For those people who are actually living with an anxiety disorder, this must seem like a joke. Anxiety is not fun, and on bad days anxious people definitely feel far from super.
There really is no bright or positive side to living with anxiety, and although each sufferer has a different experience and different levels of struggle, they can probably all agree that it is no walk in the park.
However these claims aren’t suggesting that people who are living with anxiety can start flying or suddenly become as strong as superman but rather those who suffer from anxiety or panic disorders may have some pretty superb qualities about them that could be related to their disorder.
Check out some of the things that may be connected to a person’s mental health and also get to know some of the different types and classifications of anxiety that people deal with. It’s more than just a blanket term!
People who live with anxiety have a heightened sense of worry. Although this is often pegged as a bad thing there are actually some cases where this can come in useful.
There have been a few small studies done that suggest that anxiety may have evolved within people the same way intelligence has.
Studies have also shown that people who have been diagnosed with generalized anxiety disorder are often associated with high IQ’s.
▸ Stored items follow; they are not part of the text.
(** What the sinks have made of the record [p] when every failure was handled. *)
Lemma delivered_texts p w0 w1 fs' w' tr live :
  NoDup live → settled tr ≡ₚ live → all_handled tr → delivered p w0 ((fs', w'), tr) → (∀ s, written w0 s = written w1 s) →
  ∀ s, if decide (s ∈ live) then
      (∃ t, sink_text s p = inl t ∧ written w' s = written w1 s ++ [t]) ∨
      (∃ e, EvFailed s e ∈ tr ∧ EvHandled e None ∈ tr) ∧
        ((∃ e, sink_text s p = inr e) → written w' s = written w1 s)
    else written w' s = written w1 s.
Proof.
  intros Hnd Hset Herr [_ Hd] Hw0 s. destruct (Hd s) as [Hw Htx]. cbn [fst snd] in *. rewrite <- Hw0.
  apply (times_perm s) in Hset. rewrite times_settled in Hset.
  pose proof (times_nodup s live Hnd). pose proof (times_elem s live) as Hin. pose proof (times_elem s (omap fails tr)) as Hf.
  assert (times s (omap fails tr) = 0 → written w' s = written w0 s ++ replicate (times s (omap takes tr)) (text_or_nil s p)) as Hw1.
  { intros Hz. apply Hw. left. rewrite <- Hf. lia. }
  case_decide as Hs.
  - destruct (times s (omap takes tr)) as [|n] eqn:En.
    + right. split; [apply failure_handled; [done|naive_solver lia]|]. intros He.
      rewrite Hw by (by right). cbn. by rewrite app_nil_r.
    + assert (n = 0) as -> by lia. left. destruct Htx as [t Ht]; [apply times_elem; lia|].
      exists t. split; [done|]. rewrite Hw1 by lia. unfold text_or_nil. by rewrite Ht.
  - assert (times s live = 0) by (destruct (times s live); [done|naive_solver lia]).
    rewrite Hw1 by lia. replace (times s (omap takes tr)) with 0 by lia. cbn. by rewrite app_nil_r.
Qed.

(** Code that leaves the frontends and the backends alone. *)
Definition writes_nothing {X} (m : sm world X) : Prop :=
  ∀ fs w, ∃ r w', m (fs, w) = (r, (fs, w')) ∧ r ≠ Stuck ∧ ∀ s, written w' s = written w s.

Lemma detach_writes_nothing (detach : V → sm world V) (p : rec) fs w : (∀ x, writes_nothing (detach x)) →
  ∃ r p' w', detach_record detach p (fs, w) = (r, (p', (fs, w'))) ∧ r ≠ Stuck ∧ ∀ s, written w' s = written w s.
Proof.
  intros Hd. unfold detach_record. destruct (m_detach_from_thread_needed p); [|by exists (Ok ()), p, w].
  assert (∀ l w, ∃ r l' w', detach_nodes detach l (fs, w) = (r, (l', (fs, w'))) ∧ r ≠ Stuck ∧
    ∀ s, written w' s = written w s) as H.
  { induction l as [|n l IH]; intros w1; [by exists (Ok ()), [], w1|]. simpl.
    destruct (Hd (n_data n).1 fs w1) as (r & w2 & -> & Hr & Hw2). destruct r as [x|e|]; [| |done].
    - destruct (IH w2) as (r & l' & w3 & -> & Hr3 & Hw3). do 3 eexists. split; [done|]. split; [done|].
      intros s. by rewrite Hw3, Hw2.
    - do 3 eexists. by split. }
  destruct (H (v_Nodes (m_attribute_values p)) w) as (r & l' & w' & -> & Hr & Hw'). do 3 eexists. by split.
Qed.

(** C31: delivery to the backends. A record that was opened, with distinct
    accepting sinks and all its values acquired, is pushed to synchronous and
    unlocked sinks, which may be busy, whose formatters, mutexes and backends may
    throw, and some of which may have been destroyed. The conditions: the core
    has a handler that swallows exceptions; the sinks have no exception handlers
    of their own, and are ready for a record; a formatter writes a text that fits in
    a string, or throws and leaves nothing in the put area of the sink's stream
    buffer; a backend that returns has written the text it was
    given, one that throws may have written anything of its own; and handlers,
    mutexes and the detaching of values leave backends and frontends alone.
    Then the push ends. When every value could be detached, every sink that is
    alive and had accepted the record has written exactly the text of the
    detached record by the formatter and the locale of the sink, once, or it
    failed, the exception was passed to the handler, and nothing was written if
    it was the formatter that failed; the other sinks have written nothing. When
    a value could not be detached, the handler is called once, nothing is
    written and the record stays in its handle. All frontends are ready for the
    next record. *)
Theorem sinks_deliver {A R} `{!AttrStore A AS} `{!Rng R} (get_value : A → world * trace → outcome V * (world * trace))
    (detach : V → sm world V) wc empty_attrs (c : core V AS R (world * trace)) p h fs w :
  m_exception_handler c = Some (traced_handler h) →
  (∀ e, writes_nothing (h e)) → (∀ e x, (h e x).1 = Ok ()) → (∀ x, writes_nothing (detach x)) →
  m_accepting_sinks p ≠ [] → NoDup (m_accepting_sinks p) → all_frozen (m_attribute_values p) → fronts_ok fs →
  ∃ d p' w1 hd c' fs' w' tr,
    detach_record detach p (fs, w) = (d, (p', (fs, w1))) ∧
    push_record get_value (λ x, untraced (detach x)) (traced (frontend_sinks tid fs0) wc) empty_attrs tid
      (Some p, (c, ((fs, w), []))) = (Ok (), (hd, (c', ((fs', w'), tr)))) ∧ fronts_ok fs' ∧
    match d with
    | Ok _ => hd = None ∧ ∀ s,
        if decide (s ∈ filter (λ s, gone s w1 = false) (m_accepting_sinks p)) then
          (∃ t, sink_text s p' = inl t ∧ written w' s = written w s ++ [t]) ∨
          (∃ e, EvFailed s e ∈ tr ∧ EvHandled e None ∈ tr) ∧
            ((∃ e, sink_text s p' = inr e) → written w' s = written w s)
        else written w' s = written w s
    | Throw e => hd = Some p' ∧ tr = [EvHandled e None] ∧ ∀ s, written w' s = written w s
    | Stuck => False
    end.
Proof.
  intros Hc Hh Hsw Hdet Hne Hnd Hfr Hfs.
  destruct (detach_writes_nothing detach p fs w Hdet) as (d & p' & w1 & Ed & Hst & Hw1).
  destruct (push_record_keeps get_value detach (frontend_sinks tid fs0) wc empty_attrs tid c p (Some h) (fs, w)
    (delivered p' w1)) as [Hpost HJ]; rewrite ?Ed; [done|apply sinks_keep|done| |done|done| |].
  { intros f [= <-] e [[fs1 w2] tr] [Hf1 Hd]. destruct (Hh e fs1 w2) as (r & w3 & E & Hr & Hw3).
    unfold traced_handler, trace_call. rewrite E. cbn. split; [done|]. split; [done|]. cbn. intros s.
    destruct r as [u|e'|]; [..|done]; rewrite !omap_app; cbn; rewrite !app_nil_r, ?Hw3; apply Hd. }
  { split; [done|]. intros s. cbn. rewrite app_nil_r. split; [done|]. by intros ?%not_elem_of_nil. }
  assert (∀ e r evs, handling (Some h) e r evs → r = Ok () ∧ evs = [EvHandled e None]) as Hhan.
  { intros e r evs [[x Hx] Hr]. rewrite Hsw in Hx. by subst r. }
  unfold delivery_post in Hpost.
  destruct (push_record _ _ _ _ _ _) as [o [hd [c' [[fs' w'] tr]]]]. cbn [fst snd] in Hpost, HJ.
  exists d, p', w1, hd, c', fs', w', tr. split; [done|].
  inversion Hpost as [q wq tr1 E Hset Hall|e q wq r tr1 E Hr|q wq s e tr1 evs e1 evs1 uns r E _ _ Hr]; subst; rewrite Ed in E.
  - injection E as -> <- <-. split; [done|]. split; [apply HJ|]. split; [done|].
    by eapply delivered_texts; [apply list.NoDup_filter|..].
  - injection E as -> <- <-. apply Hhan in Hr as [-> ->]. split; [done|]. split; [apply HJ|]. split_and!; [done..|].
    intros s. destruct (proj2 HJ s) as [Hw _]. cbn in Hw. rewrite Hw, app_nil_r by (left; apply not_elem_of_nil). done.
  - by apply Hhan in Hr as [? _].
Qed.
End delivery.
End sinks.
Dr. Jeremy Coplan, a study researcher of psychiatry at State University of New York Downstate Medical Center, explained that although most people tend to view anxiety as a negative thing, it is actually linked to intelligence.
According to Livescience, Copland explained that although anxiety can at times be disabling and the patient’s worries irrational, there are some situations where there actually is a dangerous situation, and that excessive worry becomes useful and adaptive.
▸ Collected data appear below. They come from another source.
Lemma copy_made fs that ch e : NoDup fs → set_wf (m_Attributes that) →
  (f_channel ∈ fs → cells e !! m_ChannelAttr that = Some ch) → ∃ l e',
  copy_construct fs that e = (Ok l, e') ∧
  made fs (abs (m_Attributes that)) (m_DefaultSeverity that) ch (m_LoggerHandler that) e l e'.
Proof.
  intros Hnd Hs. induction Hnd as [|f fs Hf Hnd IH]; intros Hc.
  { destruct (copy_set_spec (m_Attributes that) Hs) as (s & E & Hs' & Ha). eexists _, e.
    split; [cbn; unfold copy_basic_logger; rewrite sm_bind_run; by rewrite E|]. split; cbn; try done; by intros ?%not_elem_of_nil. }
  destruct IH as (l & e' & E & Hm); [set_solver|]. destruct f; cbn [copy_construct]; rewrite sm_bind_run, E;
    unfold copy_severity_logger, copy_channel_logger, copy_handler_logger.
  - unfold assign_attribute.
    destruct (assign_attr_spec (fresh_addr (m_Attributes l)) severity_name attr_severity (m_Attributes l)) as (s & E2 & Hs' & Ha);
      [apply Hm|done|apply fresh_addr_ok|].
    cbn [m_Attributes with_severity]. rewrite E2. eexists _, e'. split; [done|]. by apply made_severity_step.
  - rewrite sm_bind_run. unfold get_cell. sm_step.
    assert (cells e' !! m_ChannelAttr that = Some ch) as -> .
    { eapply lookup_weaken; [apply Hc; by left|apply Hm]. }
    cbn [of_ptr].
    rewrite sm_bind_run, new_cell_run. unfold assign_attribute.
    destruct (assign_attr_spec (fresh_addr (m_Attributes l)) channel_name (attr_channel (fresh (dom (cells e')))) (m_Attributes l))
      as (s & E2 & Hs' & Ha); [apply Hm|done|apply fresh_addr_ok|].
    cbn [m_Attributes with_channel]. rewrite E2. do 2 eexists. split; [done|]. by apply made_channel_step.
  - do 2 eexists. split; [done|]. by apply made_handler_step.
Qed.

Lemma made_ok fs m z ch h e l e' : made fs m z ch h e l e' → logger_ok fs l e'.
Proof.
  intros [H1 H2 H3 H4 H5 H6 H7]. split; [done|..]; rewrite H2; unfold own_attributes.
  - intros Hin. rewrite decide_True by done. apply lookup_insert_eq.
  - intros Hin. destruct (H4 Hin) as [_ ->]. split; [|done]. rewrite (decide_True (P := f_channel ∈ fs)) by done.
    destruct (decide _); rewrite ?lookup_insert_ne by done; apply lookup_insert_eq.
Qed.

(** The members that the features of the chain have are exchanged. *)
Lemma swap_made fs m z ch h e l e' this : NoDup fs → made fs m z ch h e l e' →
  made fs m z ch h e (swap_unlocked fs (this, l)).1 e'.
Proof.
  intros Hnd [H1 H2 H3 H4 H5 H6 H7].
  assert (∀ p, let q := swap_unlocked fs p in
    m_Attributes q.1 = m_Attributes p.2 ∧
    m_DefaultSeverity q.1 = (if decide (f_severity ∈ fs) then m_DefaultSeverity p.2 else m_DefaultSeverity p.1) ∧
    m_DefaultSeverity q.2 = (if decide (f_severity ∈ fs) then m_DefaultSeverity p.1 else m_DefaultSeverity p.2) ∧
    m_ChannelAttr q.1 = (if decide (f_channel ∈ fs) then m_ChannelAttr p.2 else m_ChannelAttr p.1) ∧
    m_ChannelAttr q.2 = (if decide (f_channel ∈ fs) then m_ChannelAttr p.1 else m_ChannelAttr p.2) ∧
    m_LoggerHandler q.1 = (if decide (f_handler ∈ fs) then m_LoggerHandler p.2 else m_LoggerHandler p.1) ∧
    m_LoggerHandler q.2 = (if decide (f_handler ∈ fs) then m_LoggerHandler p.1 else m_LoggerHandler p.2)) as Hsw.
  { clear -Hnd. induction Hnd as [|f fs Hf Hnd IH]; intros [a b]; [done|]. specialize (IH (a, b)). cbn in IH |- *.
    unfold swap_severity, swap_channel, swap_handler. destruct (swap_unlocked fs (a, b)) as [a' b']. destruct IH as (I1 & I2 & I3 & I4 & I5 & I6 & I7). cbn in *.
    rewrite !decide_cons. destruct f; cbn; split_and!; try done.
    all: try (rewrite decide_True by done); rewrite ?I2, ?I3, ?I4, ?I5, ?I6, ?I7; by rewrite decide_False by done. }
  destruct (Hsw (this, l)) as (I1 & I2 & I3 & I4 & I5 & I6 & I7). cbn in I1, I2, I4, I6. split; cbn; try done.
  - by rewrite I1.
  - rewrite I1, I4, H2. unfold own_attributes. by destruct (decide (f_channel ∈ fs)).
  - intros Hin. rewrite I2, decide_True by done. auto.
  - intros Hin. rewrite I4, decide_True by done. auto.
  - intros Hin. rewrite I6, decide_True by done. auto.
Qed.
He also said that people who immediately act on those ‘wild-card dangers’ are more likely to survive and preserve the lives of their loved ones.
The study was small, so more research needs to be done in order to confirm these findings. The test involved 26 people who live with anxiety disorders and 18 people who do not. They took an IQ quiz as well as a test to asses their worry.
The study found that those with higher levels of worry during the test had the higher IQ as a result.